Por outro lado, o relatório também expõe retrocessos preocupantes, como o impacto da Emenda Constitucional 95, de 2016, que congelou os gastos públicos por 20 anos, comprometendo investimentos em áreas essenciais como saúde e educação. “Essa política de austeridade afetou diretamente a população mais vulnerável e comprometeu o combate às desigualdades”, destaca o relatório. Outra medida prejudicial foi a extinção do Conselho Nacional de Segurança Alimentar e Nutricional (Consea) em 2019, que contribuiu para o aumento da pobreza e a volta do Brasil ao Mapa da Fome entre 2019 e 2022.
O relatório também comparou as desigualdades de gênero e racial entre os anos de 2013 a 2023. Há dez anos (Pnad, 2013), os homens brancos, que eram 27,24% da população, concentravam quase 40% da renda nacional. Já os homens negros, que compunham 31,36% da população, ficavam com apenas 25,33% da renda. Mulheres negras tinham a situação mais desfavorável: representavam 20,1% da população, mas detinham somente 12,38% dos rendimentos.
Uma década depois, esses números indicam avanços diferentes. Em 2023, os homens negros passaram a representar 32,19% da população, com uma fatia da renda que subiu para 26,8%. As mulheres negras, que agora correspondem a 22,45% da população, tiveram sua participação nos rendimentos aumentada para 15,01%. Apesar desse crescimento, ainda estão muito distantes da igualdade com homens e mulheres brancos.
Homens brancos ainda representam mais de 35% dos rendimentos totais do país em 2023, mesmo compondo apenas 24,57% da população. Mulheres brancas, embora estejam mais próximas da paridade de gênero, continuam muito à frente das negras em termos de participação na renda, recebendo mais de 21% dos rendimentos totais.
A concentração de renda nos grupos mais privilegiados também é evidente quando se analisam os 10% mais ricos do país. Quase metade desse grupo é composta por homens e mulheres brancos, que detêm mais de 30% da renda total do Brasil. Em contraste, negros e negras, que representam a maioria da população, ocupam uma posição muito menor nesse topo da pirâmide.
“Ao longo da última década, algumas políticas públicas, como a ampliação de creches e escolas de tempo integral, ajudaram a mitigar a desigualdade de gênero. No entanto, a questão racial não recebeu a mesma atenção. A falta de políticas específicas para negros e negras perpetua a disparidade histórica, especialmente no mercado de trabalho e na distribuição de renda”, diz o texto.

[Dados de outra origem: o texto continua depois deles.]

Lemma free_block_group c b : wf_blocks g c -> free_block FPB c b -> group_block g c (b / FPB) /\ b = b / FPB * FPB.
Proof using Hg.
  intros Hw Hb. pose proof (frag_pos g Hg). pose proof Hb as (H1 & H2 & H3).
  assert (b = b / FPB * FPB) as He by (pose proof (Z.div_mod b FPB); lia).
  split; [|done]. split; [apply Z.div_pos; lia|].
  pose proof (free_block_inside FPB c b (b / FPB * FPB + FPB - 1) (wg_frag g Hg) (wb_map g c Hw) Hb).
  assert (b / FPB * FPB + FPB - 1 < cg_ndblk c); [|lia]. apply H0.
  symmetry. apply (Z.div_unique _ _ _ (FPB - 1)); lia.
Qed.

Lemma nbfree_pos c :
  wf_blocks g c -> 0 <= cs_nbfree (cg_cs c) < 2 ^ 31 /\
  (0 < cs_nbfree (cg_cs c) <-> exists b, free_block FPB c b).
Proof using Hg.
  intros Hw. pose proof (frag_pos g Hg) as HF. pose proof (wb_map g c Hw) as Hm.
  pose proof (nblocks_bound g Hg). pose proof (group_weight_bounds g Hg (cg_blksfree c)) as [Hb _].
  rewrite (wb_nbfree g c Hw). split; [lia|]. split.
  - intros Hpos. apply zsum_exists in Hpos as (k & Hk & Hw'). apply elem_of_seqZ in Hk.
    rewrite blk_weight_nb in Hw' by (done || apply Hm).
    destruct (block_avail _ _ _) eqn:E; [|lia]. exists (k * FPB).
    apply free_block_avail; [apply Hg|done|].
    split; [|split; [apply Z.mod_mul; lia|done]].
    rewrite block_avail_free in E by (apply Hg || apply Hm). specialize (E (k * FPB) eq_refl).
    destruct (Z.ltb_spec (k * FPB) (cg_ndblk c)); [nia|]. by rewrite (wm_tail c Hm) in E.
  - intros (b & Hb'). destruct (free_block_group c b Hw Hb') as [Hgb He].
    pose proof (group_block_range g Hg c _ Hw Hgb) as Hr.
    assert (blk_weight g (w_nb FPB) (cg_blksfree c) (b / FPB) = 1) as Hone.
    { rewrite blk_weight_nb by (done || apply Hm). rewrite <- He.
      apply free_block_avail in Hb' as (_ & _ & ->); [done|apply Hg|done]. }
    assert (0 < blk_weight g (w_nb FPB) (cg_blksfree c) (b / FPB)) by lia.
    assert (blk_weight g (w_nb FPB) (cg_blksfree c) (b / FPB) <= group_weight g (w_nb FPB) (cg_blksfree c)); [|lia].
    apply (zsum_pos_elem (blk_weight g (w_nb FPB) (cg_blksfree c))); [|apply elem_of_seqZ; lia].
    intros y _. destruct (blk_weight_bounds g Hg (cg_blksfree c) y). lia.
Qed.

Outro tema abordado é a relação entre justiça climática e vulnerabilidade social. Eventos climáticos extremos, como secas e inundações, têm atingido de forma desproporcional as comunidades mais vulneráveis, especialmente mulheres negras, intensificando os ciclos de pobreza. De acordo com a Organização Mundial da Saúde, entre 2030 e 2050, as mudanças climáticas poderão causar até 250 mil mortes adicionais por ano globalmente devido à desnutrição e doenças.

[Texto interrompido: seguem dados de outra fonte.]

(* ===== verification/CgCache.v ===== *)
(** The cylinder group cache of [cache.c]: [cache_cg], [cache_popup_cg],
    [cache_cg_write], [cache_cg_flush] and [cache_cg_adjust], over a disk
    with the [Storage] interface and the allocator of the operating system.
    Buffers live in a store indexed by their address, so that a pointer the
    caller keeps sees later changes. *)

From S2P Require Import Prelude Bitmap Superblock Cg CgStore.
Local Open Scope bffs_scope.

Definition CACHE_CG_MAX : Z := 16.

Record cgcache (D H : Type) := CgCache {
  cc_super : fs;                      (* *superblock *)
  cache_cg_data : list (option Z);    (* buffer addresses, [CACHE_CG_MAX] of them *)
  cache_cg_state : list Z;            (* 0 clean, 1 dirty *)
  cache_cg_size : Z;
  cc_mem : gmap Z cg;                 (* what the buffers hold *)
  cc_disk : D;
  cc_heap : H;
  receiving_packets : Z }.
Arguments CgCache {D H}.
Arguments cc_super {D H}.
Arguments cache_cg_data {D H}.
Arguments cache_cg_state {D H}.
Arguments cache_cg_size {D H}.
Arguments cc_mem {D H}.
Arguments cc_disk {D H}.
Arguments cc_heap {D H}.
Arguments receiving_packets {D H}.

Section CgCache.
Context {D H : Type} `{Storage D cg} `{Exec H}.
#[local] Abbreviation S := (cgcache D H).

Definition set_super (f : fs) (s : S) : S :=
  CgCache f (cache_cg_data s) (cache_cg_state s) (cache_cg_size s) (cc_mem s) (cc_disk s)
    (cc_heap s) (receiving_packets s).
Definition set_slots (data : list (option Z)) (state : list Z) (s : S) : S :=
  CgCache (cc_super s) data state (cache_cg_size s) (cc_mem s) (cc_disk s) (cc_heap s)
    (receiving_packets s).
Definition set_state (i v : Z) (s : S) : S :=
  set_slots (cache_cg_data s) (zset (cache_cg_state s) i v) s.
Definition set_size (v : Z) (s : S) : S :=
  CgCache (cc_super s) (cache_cg_data s) (cache_cg_state s) v (cc_mem s) (cc_disk s)
    (cc_heap s) (receiving_packets s).
Definition set_mem (m : gmap Z cg) (s : S) : S :=
  CgCache (cc_super s) (cache_cg_data s) (cache_cg_state s) (cache_cg_size s) m (cc_disk s)
    (cc_heap s) (receiving_packets s).
Definition set_disk (d : D) (s : S) : S :=
  CgCache (cc_super s) (cache_cg_data s) (cache_cg_state s) (cache_cg_size s) (cc_mem s) d
    (cc_heap s) (receiving_packets s).
Definition set_heap (h : H) (s : S) : S :=
  CgCache (cc_super s) (cache_cg_data s) (cache_cg_state s) (cache_cg_size s) (cc_mem s)
    (cc_disk s) h (receiving_packets s).
Definition set_receiving (v : Z) (s : S) : S :=
  CgCache (cc_super s) (cache_cg_data s) (cache_cg_state s) (cache_cg_size s) (cc_mem s)
    (cc_disk s) (cc_heap s) v.

(** data_read of a whole group into buffer [p]: 0 on success.  A transfer
    that fails leaves the buffer as it was. *)
Definition cg_data_read (p num : Z) : M S Z := fun s =>
  match st_read num (cc_disk s) with
  | (Some c, d) => Some (0, set_mem (<[p := c]> (cc_mem s)) (set_disk d s))
  | (None, d) => Some (1, set_disk d s)
  end.

(** data_write of buffer [p]; a read only file system refuses it. *)
Definition cg_data_write (p num : Z) : M S Z := fun s =>
  if negb (fs_ronly (cc_super s) =? 0) then Some (1, s)
  else match cc_mem s !! p with
       | None => None
       | Some c => let r := st_write num c (cc_disk s) in
                   Some (if r.1 then 0 else 1, set_disk r.2 s)
       end.

(** [cgp->cg_cgx], compared as an unsigned number. *)
Definition cg_at (s : S) (p : Z) : option cg := cc_mem s !! p.
Definition has_cgx (s : S) (p cgx : Z) : bool :=
  match cg_at s p with Some c => u32 (cg_cgx c) =? cgx | None => false end.

(** ** cache_popup_cg *)

(** The shifting loop; the result is [index] when it stops. *)
Fixpoint popup_loop (l : list Z) (index : Z) (data : list (option Z)) (state : list Z)
    : Z * list (option Z) * list Z :=
  match l with
  | [] => (index, data, state)
  | i :: l' =>
      match zget data i with
      | None => (i, data, state)
      | Some _ =>
          popup_loop l' (i + 1) (zset data (i - 1) (zget data i))
            (zset state (i - 1) (zget state i))
      end
  end.

Definition cache_popup_cg (pos : Z) (s : S) : S :=
  let data := cache_cg_data s in
  let state := cache_cg_state s in
  match zget data (pos + 1) with
  | None => s
  | Some _ =>
      let save_buf := zget data pos in
      let save_state := zget state pos in
      let '(index, data, state) :=
        popup_loop (upto (pos + 1) CACHE_CG_MAX 1) (pos + 1) data state in
      set_slots (zset data (index - 1) save_buf) (zset state (index - 1) save_state) s
  end.

(** ** cache_cg_flush *)

Fixpoint flush_loop (l : list Z) (count : Z) : M S Z :=
  match l with
  | [] => ret count
  | index :: l' =>
      state <- gets (fun s => zget (cache_cg_state s) index) ;;
      if state =? 0 then flush_loop l' count
      else
        data <- gets (fun s => zget (cache_cg_data s) index) ;;
        cgp <- deref data ;;
        o <- gets (fun s => cg_at s cgp) ;;
        c <- deref o ;;
        f <- gets cc_super ;;
        r <- cg_data_write cgp (cgtod f (u32 (cg_cgx c))) ;;
        if negb (r =? 0) then flush_loop l' count
        else modify (set_state index 0) ;; flush_loop l' (count + 1)
  end.

Definition cache_cg_flush : M S Z := flush_loop (upto 0 CACHE_CG_MAX 1) 0.

(** ** cache_cg *)

(** How the scan of the table ends. *)
Inductive scan : Type :=
  | ScanHit (index : Z)
  | ScanNull (index : Z)
  | ScanFull.

Fixpoint cg_scan (s : S) (cgx : Z) (l : list Z) : scan :=
  match l with
  | [] => ScanFull
  | index :: l' =>
      match zget (cache_cg_data s) index with
      | None => ScanNull index
      | Some p => if has_cgx s p cgx then ScanHit index else cg_scan s cgx l'
      end
  end.

(** From the end of a scan that missed. *)
Definition cg_fill (cgx index : Z) : M S (option Z) :=
  entry <- gets (fun s => zget (cache_cg_data s) index) ;;
  p <- deref entry ;;
  state <- gets (fun s => zget (cache_cg_state s) index) ;;
  (if negb (state =? 0) then cache_cg_flush else ret 0) ;;
  f <- gets cc_super ;;
  r <- cg_data_read p (cgtod f cgx) ;;
  if negb (r =? 0) then
    o <- gets (fun s => cg_at s p) ;;
    (match o with
     | Some c => modify (fun s => set_mem (<[p := set_cgx c (-1)]> (cc_mem s)) s)
     | None => ret tt
     end) ;;
    ret None
  else
    modify (set_state index 0) ;;
    modify (cache_popup_cg index) ;;
    ret (Some p).

Definition cc_cache_cg (cgx : Z) : M S (option Z) :=
  f <- gets cc_super ;;
  if fs_ncg f <? cgx then
    modify (fun s => set_super (set_ronly (cc_super s) 1) s) ;; ret None
  else
    size <- gets cache_cg_size ;;
    r <- gets (fun s => cg_scan s cgx (upto 0 size 1)) ;;
    match r with
    | ScanHit index =>
        entry <- gets (fun s => zget (cache_cg_data s) index) ;;
        modify (cache_popup_cg index) ;;
        ret entry
    | ScanNull index =>
        a <- gets (fun s => AllocMem (cc_heap s)) ;;
        modify (set_heap a.2) ;;
        match a.1 with
        | None => ret None
        | Some p =>
            modify (fun s => set_slots (zset (cache_cg_data s) index (Some p))
                                       (zset (cache_cg_state s) index 0) s) ;;
            cg_fill cgx index
        end
    | ScanFull => cg_fill cgx 0
    end.

(** ** cache_cg_write *)

(** The first slot that satisfies [test]. *)
Definition slot_find (test : option Z -> bool) (size : Z) (s : S) : option Z :=
  find_first (fun index => test (zget (cache_cg_data s) index)) (upto 0 size 1).

(** The retry loop of [cache_cg_write_top]. *)
Fixpoint cg_retry (cgx : Z) (tries : nat) : M S (option Z) :=
  entry <- cc_cache_cg cgx ;;
  match entry, tries with
  | None, O => ret None
  | None, Datatypes.S tries' => cg_retry cgx tries'
  | Some p, _ => ret (Some p)
  end.

Definition cc_cache_cg_write (cgx : Z) : M S (option Z) :=
  size <- gets cache_cg_size ;;
  hit <- gets (fun s => slot_find (fun e => match e with
                          | Some p => has_cgx s p cgx | None => false end) size s) ;;
  match hit with
  | Some index =>
      entry <- gets (fun s => zget (cache_cg_data s) index) ;;
      modify (set_state index 1) ;;
      ret entry
  | None =>
      entry <- cg_retry cgx 2 ;;
      match entry with
      | None => ret None
      | Some p =>
          found <- gets (fun s => slot_find (fun e => bool_decide (e = Some p)) (cache_cg_size s) s) ;;
          match found with
          | Some index => modify (set_state index 1) ;; ret (Some p)
          | None => modify (set_receiving 0) ;; ret None
          end
      end
  end.

(** ** cache_cg_adjust *)

Definition adjust_slot (index : Z) : M S unit :=
  entry <- gets (fun s => zget (cache_cg_data s) index) ;;
  match entry with
  | None => ret tt
  | Some p =>
      state <- gets (fun s => zget (cache_cg_state s) index) ;;
      (if negb (state =? 0) then
         o <- gets (fun s => cg_at s p) ;;
         c <- deref o ;;
         f <- gets cc_super ;;
         cg_data_write p (cgtod f (u32 (cg_cgx c))) ;; ret tt
       else ret tt) ;;
      modify (fun s => set_heap (FreeMem p (cc_heap s)) (set_mem (delete p (cc_mem s)) s)) ;;
      modify (fun s => set_slots (zset (cache_cg_data s) index None)
                                 (zset (cache_cg_state s) index 0) s)
  end.

Definition cache_cg_adjust : M S unit :=
  modify (fun s => if cache_cg_size s <? 3 then set_size 3 s else s) ;;
  modify (fun s => if CACHE_CG_MAX <=? cache_cg_size s then set_size (CACHE_CG_MAX - 1) s else s) ;;
  size <- gets cache_cg_size ;;
  mfor (upto size CACHE_CG_MAX 1) adjust_slot.

(** ** The instance *)

#[export] Instance cgcache_store : CgStore S := {
  cgs_fs := cc_super;
  cgs_set_fs := set_super;
  cache_cg := cc_cache_cg;
  cache_cg_write := cc_cache_cg_write;
  cgs_load := fun p s => cg_at s p;
  cgs_store := fun p c s => set_mem (<[p := c]> (cc_mem s)) s }.

End CgCache.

Apesar dos desafios, o relatório da Oxfam Brasil também aponta caminhos para o futuro. A retomada de políticas redistributivas, como a expansão do Bolsa Família, já começa a mostrar resultados positivos. Além disso, o fortalecimento da democracia e a ampliação da participação social são destacados como medidas fundamentais para enfrentar desigualdades e mitigar os efeitos da crise climática. “O Brasil tem uma oportunidade histórica de reverter retrocessos e avançar em direção a uma sociedade mais justa e igualitária”, finaliza a diretora-executiva da Oxfam Brasil.